A reasonable suggestion, but you need some way to prevent a locally funded safety net from being overwhelmed by the nation's drug/alcohol addicts, schizophrenics, and drifters.

By opening up Seattle as a free camping zone, that's effectively what's happened now, despite the claims of this survey of not-at-all randomly selected people.
19
@17:

So, basically, you get to have access to toilets and trash cans only if you can afford to pay for them - welcome to Urinetown...
21
So, basically, you get to have access to >>fill in the blank<<
only if you can afford to pay for them - welcome to The Real World...
22
@19. BS. I can (and do...)walk from Cap hill to downtown to Pioneer square to ID and back and am able to pee, poo, and throw my trash away without spending a dime. Numerous facilities for all three...free.
23
@21:

Right, because consuming food to stay alive, and the resulting elimination of bodily wastes are activities only people with money should be able to do.
24
@22:

In that case, maybe you should go to some of the local encampments and offer to introduce the homeless around to all these places - I'm sure where ever YOU perform these activities (assuming of course they're not places with pesky signage like "Restrooms Are For Customers Only" for instance) will welcome them in with the proverbial open arms.
25
@15: did you read a comment from me proposing that solution? you didn't. I've laid out one of my ideas here and been attacked as an elitist. so I'm not the bleeding heart you assume.

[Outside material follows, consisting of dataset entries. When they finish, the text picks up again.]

(** C13 However calls, messages, completions of services and expirations of deadlines
    interleave, as long as no thread reads the channel's id between another thread's
    reading and incrementing it in [CallMethod] and the ids stay below 2^64, and for
    calls of methods that the server has: the done of a call is run at most once, with
    the response its own service computed for its own request; when nothing is under way
    every call without a deadline had its done run; and no enabled step of the two
    channels fails. *)
Theorem rpc_exactly_once ls s :
  0 <= id0 -> id0 + Z.of_nat (length (calls_of ls)) < 2 ^ 64 -> Forall label_ok ls -> ids_apart init ls ->
  run init ls = Some s ->
  (exists ks : list nat, NoDup ks /\
    Forall2 (fun e k => exists c, calls_of ls !! k = Some c /\ ran_ok e c) (ran (client s)) ks /\
    (quiescent s -> forall k c, calls_of ls !! k = Some c -> c_done c <> None ->
      k ∈ ks \/ c_controller c <> INVALID_DEADLINE)) /\
  (forall l, label_ok l -> id0 + Z.of_nat (length (calls_of (ls ++ [l]))) < 2 ^ 64 -> enabled l s = true -> is_Some (exec l s)).
Proof.
  intros H0 Hb Hok Hap E. destruct (run_inv ls _ _ _ _ _ _ _ _ _ s init_inv Hok Hap H0 Hb E) as (kt & kw & ks & kr & kd & kx & kran & I).
  cbn [app] in I. split.
  - assert (forall x, x ∈ kran -> x ∈ items (calls_of ls)) as Hin.
    { intros x Hx. apply (in_items I). apply (proj2 (ri_ran_nodup _ _ _ _ _ _ _ _ _ I)) in Hx. set_solver. }
    exists (kran.*1). split; [|split].
    + apply NoDup_fmap_2_strong; [|apply I]. intros [i c] [j d] Hx%Hin%item_lookup Hy%Hin%item_lookup. cbn in *. intros ->. congruence.
    + apply Forall2_fmap_r, Forall2_same_length_lookup_2; [eapply Forall2_length, I|].
      intros i e x He Hx. cbn. exists x.2. split; [apply item_lookup, Hin; by eapply list_elem_of_lookup_2|].
      by apply (Forall2_lookup_lr _ _ _ _ _ _ (ri_ran _ _ _ _ _ _ _ _ _ I) He Hx).
    + intros (Q0 & Q1 & Q2 & Q3 & Q4) k c Hk Hd. pose proof I as [I1 I2 I3 I4 I5 I6 I7 I8 I9 I10 I11 I12 I13 I14].
      destruct I5 as (kc & kt0 & Hp & Ht & Hf). rewrite Q1 in Ht. symmetry in Ht. apply map_eq_nil in Ht as ->.
      rewrite Q0 in Hf. apply Forall2_nil_inv_l in Hf as ->. apply Permutation_nil_r in Hp as ->. rewrite Q2 in I6. symmetry in I6. apply map_eq_nil in I6 as ->.
      rewrite Q3 in I7. apply Forall2_nil_inv_l in I7 as ->. rewrite Q4 in I8. apply Forall2_nil_inv_l in I8 as ->.
      assert ((k, c) ∈ kd) as Hkd by (apply (item_lookup _ (k, c)) in Hk; by rewrite <- I4 in Hk).
      destruct (I12 _ Hkd Hd) as [H|H]; [left|right; by apply (I13 _ H)]. apply list_elem_of_fmap. by exists (k, c).
  - intros l Hl Hbl En. rewrite calls_of_app in Hbl.
    assert (is_Some (exec l s) \/ loads_apart l s) as [?|Hla]; [destruct l; [left; eexists; reflexivity|right; exact Logic.I..]|done|].
    destruct (exec_inv _ _ _ _ _ _ _ _ _ l I Hl Hla H0 Hbl En) as (s' & _ & _ & _ & _ & _ & _ & _ & E' & _). by exists s'.
Qed.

you said @9 that "lots communities" solved this, but other than SLC's chronic homelessness program (which you really should read up on), you're not sharing. it sounds like you know of multiple approaches that work. enlighten us.
26
@20: many of who are INCAPABLE of working, being self-sufficient, or being productive. tell me how the 60 year old lady screaming and flipping everyone the bird on the corner of 1st and union this morning re-enters the workforce.

she won't.

28
Wow, that's a lot of tweekers.

29
@20 @27 Although many of the questions resulted in more than one answer, it appears that more than half suffer from depression and PTSD, more than half use hard drugs and (likely) have chronic alcoholism, a frequent cause of homelessness. Recognizing that substance use disorder is a mental illness, along with depression and PTSD, you have well over half these homeless folks who are likely too disabled to hold down a job. It really does no good to tell them to work when they have a disabling brain disease and our state ranks 48th in the U.S. in mental health treatment.
30
@26, have you been by any of the shanty towns erected near the freeway? They're 90% people under 40, nay - under 30 - sitting around drunk or dope sick, surrounded by stolen bikes. Fuck working.

A liberal paradise!
31
Everything is a mental disease and no one is ever responsible for their actions and choices.
Except for the poor suckers trying to work and make life work and support their families, who are supposed to foot the bill for everyone else and are terrible evil people if they don't.
32
@30:

Do you have an eidetic memory that allows you to glean such specific data from a few seconds of passing by an encampment? If so, have you ever considered hiring yourself out as a consultant, given your amazing ability to so confidently diagnose complex mental and physical disorders from such fleetingly cursory observations?

@31:

I take it then you're not a follower of that Yeshua fellow from way back, you know, the one who admonished his adherents to "love thy neighbor as thy self", and "sell all your possessions and give to the poor", and "judge not, lest yee be judged", and all that other nonsensical, bleeding-heart, commie-liberal rot?
34
32
Ye have the poor always with you.
Certainly in Seattle, it seems...
sigh...
35
@34:

You can find them everywhere, the poor are with us in literally every city, town, village, and hamlet and yes, they always will be, always have been. All we can do, truly, is to make their life a little less distraught.
36
This report is so flawed I can't even believe it's being thought of as legitimate. The title of the article itself is enough to write a couple of paragraphs about how faulty that conclusion is.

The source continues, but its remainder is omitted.